FCIM106040 - Where CDF offer is made up to 29 June 2014: managing the detailed disclosure process: nature of the detailed disclosure report

Even where an experienced adviser is present it is often helpful for the smooth progress of the case to outline what HMRC expects to see in the detailed disclosure report (see FCIM106060). This will usually be done immediately after the meeting with the taxpayer. The taxpayer should be encouraged to attend, as this will give them a much better understanding of what is required and why. It will also get them more involved in the process.

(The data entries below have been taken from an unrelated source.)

(** The links of a port make [carry n] and [carry m] agree. *)
Lemma fold_carry onus n m ls g s : straight onus s →
  (∀ l g s, l ∈ ls → straight onus s → carry n g l s = carry m g l s ∧ fueled (carry m g l s)) →
  foldM (carry n) g ls s = foldM (carry m) g ls s ∧ fueled (foldM (carry m) g ls s).
Proof.
  revert g s. induction ls as [|l ls IH]; intros g s Hs Hl; [done|]. cbn [foldM].
  destruct (Hl l g s ltac:(left) Hs) as [He Hf]. unfold mbind at 1. unfold M_bind at 1. rewrite He.
  change (match carry m g l s with (Ok a, s') => foldM (carry n) a ls s' | (Err e, s') => (Err e, s') end)
    with ((carry m g l ≫= λ a, foldM (carry n) a ls) s).
  apply bind_agree; [done|]. intros a s' Hc. apply IH; [|by intros; apply Hl; [right|]].
  eapply straight_keep; [|exact Hs]. rewrite <- He in Hc.
  assert (s' = (carry n g l s).2) as -> by (by rewrite Hc). destruct l; [done|apply ingress_follows|apply ingress_follows].
Qed.

(** Two depths agree on a device that passes frames only to links on which they agree. *)
Lemma ingress_agree onus n m d port f s : straight onus s →
  (∀ x p ls l g s', devices s !! d = Some x → p ≠ port → links x !! p = Some ls → l ∈ ls → straight onus s' →
     carry n g l s' = carry m g l s' ∧ fueled (carry m g l s')) →
  ingress (S n) d port f s = ingress (S m) d port f s ∧ fueled (ingress (S m) d port f s).
Proof.
  intros Hs Hl. rewrite !ingress_S. apply bind_agree; [apply count_rx_fueled|]. intros [] s1 H1.
  assert (same_net s s1) as Hn1.
  { pose proof (proj1 (follows_count d port (size_of (body f))) s) as Hn. by rewrite H1 in Hn. }
  pose proof (straight_keep _ _ _ Hn1 Hs) as Hs1. destruct (devices s !! d) as [x|] eqn:Hx; cycle 1.
  { unfold count_rx_frame, sim_device_at, mbind, M_bind, gets in H1. simpl in H1. by rewrite Hx in H1. }
  destruct (same_net_flows _ _ _ _ Hn1 Hx) as (x1&Hx1&Hl1&Hf1). rewrite !(forward_run _ _ _ _ _ _ Hx1).
  destruct (process_frame (flows x1) port f) as [[[out g same]|]|e] eqn:Hp; [|done|].
  - destruct out as [p|]; [|done]. simpl. destruct (links x1 !! p) as [ls|] eqn:Hls; [|done].
    apply bind_agree; [apply count_tx_fueled|]. intros [] s2 H2. assert (straight onus s2) as Hs2.
    { eapply straight_keep; [|exact Hs1]. pose proof (proj2 (follows_count d p (size_of (body g))) s1) as Hn. by rewrite H2 in Hn. }
    destruct (fold_carry onus n m ls g s2 Hs2) as [He Hfu].
    { intros l g' s' Hin Hs'. rewrite Hl1 in Hls. eapply (Hl x p ls l); [done| |done|done|done].
      intros ->. by apply (proj2 Hs1 d x1 Hx1 port f _ Hp). }
    unfold mbind at 1. unfold M_bind at 1. rewrite He. by apply (bind_agree (foldM (carry m) g ls)).
  - split; [done|]. intros [= ->]. by apply process_frame_exn in Hp.
Qed.

(** A frame that came over the PON can only leave for the outside. *)
Lemma leaf_agree onus n p f s : straight onus s → ingress (S n) p 1 f s = ingress 1 p 1 f s ∧ fueled (ingress 1 p 1 f s).
Proof.
  intros Hs. apply (ingress_agree onus); [done|]. intros x q ls l g s' Hx Hq Hls Hl _.
  destruct (wired_device onus s p x (proj1 Hs) Hx) as (_&H2&Hdom&_). destruct (Hdom q) as [-> | ->]; [eauto|done|].
  rewrite H2 in Hls. injection Hls as <-. by apply list_elem_of_singleton in Hl as ->.
Qed.

(** Frames do not circulate in the simulator: as long as no flow sends a frame out of the port
    it came in on, a frame from the outside passes at most two devices, so the depth 2 of the model
    is enough, every larger depth gives the same run, and the call returns or raises an
    error of its own. *)
Theorem nesting_bounded onus s p f n (Hs : straight onus s) :
  sim_ingress (2 + n) p f s = sim_ingress 2 p f s ∧ (sim_ingress 2 p f s).1 ≠ Err OutOfFuel.
Proof.
  assert (ingress (2 + n) p 2 f s = ingress 2 p 2 f s ∧ fueled (ingress 2 p 2 f s)) as [He Hf].
  { apply (ingress_agree onus); [done|]. intros x q ls l g s' Hx Hq Hls Hl Hs'. destruct l; [done|by eapply leaf_agree|by eapply leaf_agree]. }
  unfold sim_ingress. unfold mbind at 1. unfold M_bind at 1. rewrite He. by apply (bind_agree (ingress 2 p 2 f)).
Qed.
End net.

(** ** The upstream pipeline

    Flows of the first table of the logical switch, which go to the second, and
    flows of the second, which leave by the network port *)
Definition pipeline (T1 T2 : list ofp_flow_stats) (lp : Z) (f : frame) : result (option frame) :=
  match process_frame (sort_flows T1) lp f with
  | Ok (Some o) =>
      match process_frame (sort_flows T2) lp (egress_frame o) with
      | Ok (Some o) => Ok (Some (egress_frame o))
      | Ok None => Ok None
      | Err e => Err e
      end
  | Ok None => Ok None
  | Err e => Err e
  end.

Section qinq.
Context `{FlowDigest} {HO : DictOrder} {St : Type} {ops : FlowDecomposerOps St}.
Context (lp nni : Z) (ih eh : RouteHop).

Definition goto_flow (g : ofp_flow_stats) : Prop :=
  from_port lp g ∧ get_out_port g = Ok None ∧ has_next_table g = true.
Definition exit_flow (g : ofp_flow_stats) : Prop :=
  from_port lp g ∧ get_out_port g = Ok (Some nni) ∧ has_next_table g = false.

Lemma from_port_in g : from_port lp g → get_in_port g = Ok (Some lp).
Proof.
  intros (fields&acts&Hf&_&(x&Hx&Ht)&Hlp). unfold get_in_port. rewrite Hf. f_equal.
  assert (x ∈ filter (λ f, of_type f = IN_PORT) fields) as Hin by (by apply list_elem_of_filter).
  destruct (filter _ fields) as [|y l] eqn:Hl; [by apply elem_of_nil in Hin|]. simpl. f_equal.
  assert (y ∈ filter (λ f, of_type f = IN_PORT) fields) as Hy by (rewrite Hl; left).
  apply list_elem_of_filter in Hy as [Hy Hyin]. by apply Hlp.
Qed.

Context (Hup : d_root (device ih) = false) (Hctl : is_controller_port (Some nni) = false).
Context (st : St) (oh : option RouteHop).
Context (Hhalf : get_route (Some lp) None st = (Ok (Some [Some ih; oh]), st)).
Context (Hfull : get_route (Some lp) (Some nni) st = (Ok (Some [Some ih; Some eh]), st)).

(** The first flow of a pair goes to the device where the route enters, the second to the one where it leaves. *)
Lemma goto_placed g gm : goto_flow g → decompose_flow g gm st = (Ok {[d_id (device ih) := ([placed [] ih g], [])]}, st).
Proof.
  intros (Hg&Hout&Hn). pose proof (from_port_in g Hg) as Hin. destruct Hg as (fields&acts&Hf&Ha&_).
  unfold decompose_flow, placed. rewrite Hin, Hout, Hf, Ha. do 2 mstep. erewrite bind_ok by exact Hhalf. simpl.
  mstep. rewrite Hup. unfold upstream, iter_actions. rewrite Hn, Hf, Ha. rewrite bool_decide_true by done.
  unfold mbind, M_bind. simpl. unfold append_flow. by rewrite lookup_empty.
Qed.

Lemma exit_placed g gm : exit_flow g →
  decompose_flow g gm st = (Ok {[d_id (device eh) := ([placed [OUTPUT] eh g], [])]}, st).
Proof.
  intros (Hg&Hout&Hn). pose proof (from_port_in g Hg) as Hin. destruct Hg as (fields&acts&Hf&Ha&_).
  unfold decompose_flow, placed. rewrite Hin, Hout, Hf, Ha. do 2 mstep. erewrite bind_ok by exact Hfull. rewrite Hctl.
  mstep. rewrite Hup. unfold upstream, iter_actions. rewrite Hn, Hf, Ha. rewrite bool_decide_true by done.
  unfold mbind, M_bind. simpl. unfold append_flow. by rewrite lookup_empty.
Qed.

Lemma pair_tables T1 T2 gm : Forall goto_flow T1 → Forall exit_flow T2 →
  decompose_flows gm (T1 ++ T2) st =
    (Ok (((λ g, {[d_id (device ih) := ([placed [] ih g], [])]}) <$> T1) ++
         ((λ g, {[d_id (device eh) := ([placed [OUTPUT] eh g], [])]}) <$> T2)), st).
Proof.
  intros H1 H2. unfold decompose_flows. induction H1 as [|g T1 Hg H1 IH]; csimpl.
  - induction H2 as [|g T2 Hg H2 IH]; csimpl; [done|]. erewrite bind_ok by (by apply exit_placed). by erewrite bind_ok.
  - erewrite bind_ok by (by apply goto_placed). by erewrite bind_ok.
Qed.

Lemma flows_for_other dev dev' (φ : ofp_flow_stats → ofp_flow_stats) T : dev ≠ dev' →
  concat (flows_for dev <$> ((λ g, ({[dev' := ([φ g], [])]} : flow_rules)) <$> T)) = [].
Proof. intros Hd. induction T as [|g T IH]; csimpl; [done|]. rewrite IH. unfold flows_for. by rewrite lookup_singleton_ne. Qed.

Lemma flows_for_same dev (φ : ofp_flow_stats → ofp_flow_stats) T :
  concat (flows_for dev <$> ((λ g, ({[dev := ([φ g], [])]} : flow_rules)) <$> T)) = φ <$> T.
Proof. induction T as [|g T IH]; csimpl; [done|]. rewrite IH. unfold flows_for. by rewrite lookup_singleton_eq. Qed.
End qinq.

Section run.
Context {HO : DictOrder}.

(** A device without links to others sends a frame outside. *)
Lemma ingress_exit onus n d port f s x g same : wired onus s → devices s !! d = Some x → port = 1 ∨ port = 2 →
  process_frame (flows x) port f = Ok (Some (Outcome (Some 2) g same)) →
  ∃ f' s', ingress (S n) d port f s = (Ok f', s') ∧ wired onus s' ∧ egressed s' = egressed s ++ [(d, g)].
Proof.
  intros Hw Hx Hport Hp. destruct (wired_device _ _ _ _ Hw Hx) as (Hc&H2&_).
  destruct (counts_total d port (size_of (body f)) s x Hx Hc Hport) as [(s1&Hrx&Hn1&He1) _]. rewrite ingress_S.
  erewrite bind_ok by exact Hrx. destruct (same_net_flows _ _ _ _ Hn1 Hx) as (x1&Hx1&Hl1&Hf1).
  rewrite (forward_run _ _ _ _ _ _ Hx1), Hf1, Hp, Hl1. simpl. rewrite H2.
  pose proof (same_net_wired _ _ _ Hn1 Hw) as Hw1. destruct (wired_device _ _ _ _ Hw1 Hx1) as (Hc1&_).
  destruct (counts_total d 2 (size_of (body g)) s1 x1 Hx1 Hc1 ltac:(by right)) as [_ (s2&Htx&Hn2&He2)].
  erewrite bind_ok by exact Htx. eexists _, _. split; [done|]. split; [by apply (same_net_wired _ s1)|]. simpl. by rewrite He2, He1.
Qed.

You should make sure you explain:

  • There is no set format for a disclosure report.
  • Generally, the content, format and structure of the report will be dictated by the nature and demands of each case.
  • There is no reason why a single report should not be prepared where indirect taxes and direct taxes are at risk.
  • HMRC does not tell taxpayers what to disclose. That is entirely a matter for the taxpayer. However, they should make sure that all your concerns are being addressed. If this is not the case then a report will not be the right solution and you will take over the investigation, as there is no point in waiting for a report that you know will be inadequate.
  • HMRC does not ‘agree’ a period for the disclosure report to cover. The period to be addressed in the disclosure report is the period (theoretically without limit of time - in practice up to 20 years) in which fraud has occurred. This should have been disclosed in the Outline Disclosure.
  • For direct taxes, often the initial period which is looked at may be altered as the investigation proceeds. Usually the conclusion of the investigation period is the date of the last accounts sent to HMRC. Later periods in which frauds occurred may be dealt with by drawing up true accounts from the start, though the whole matter may be agreed comprehensively by HMRC.
  • For indirect taxes such as VAT, if the fraud continued post challenge, there is nothing to stop irregularities in these subsequent returns being captured in the Disclosure Report.
  • It is for the professional adviser working with the taxpayer to undertake such investigation as is needed so that all matters can be disclosed.
  • The professional adviser will decide the detail of how matters are to be presented in the report, but facts always remain the responsibility of the taxpayer.
  • Certain matters should be present in all reports. There ought to be a narrative explanation of what has gone wrong, a quantification year by year of true income and gains for all periods for which there has been an under-declaration, and a certificate signed by the taxpayer adopting the report as their full disclosure (see FCIM120080). Invariably a Statement of Assets at an agreed date (standard form MS142) and Certificates of Bank etc. accounts operated (see FCIM120070) and Certificates of credit/debit cards operated (see FCIM120060) will be required from taxpayers who have participated in, or benefited from, the frauds disclosed by the report. These last three comprise part of the “formal disclosure” which is required in all cases.
  • It is not HMRC’s wish to see unnecessary work undertaken and costs incurred in the preparation of the disclosure report. It is the adviser’s responsibility to make sure that costs are kept to the minimum, consistent with the requirements of a full disclosure.
  • HMRC will meet the advisers during the time when the disclosure report is being prepared. How frequently will be for the investigator to decide. The Investigator needs to be satisfied that the report is proceeding properly.
  • When they make progress visits, Investigators can give further limited general advice about what areas are, or are not, being considered for inclusion in the report. They must be mindful that when giving any further advice, that it is in no one’s interest for a report to include plainly unnecessary work, and which may result in the submission of the report being delayed.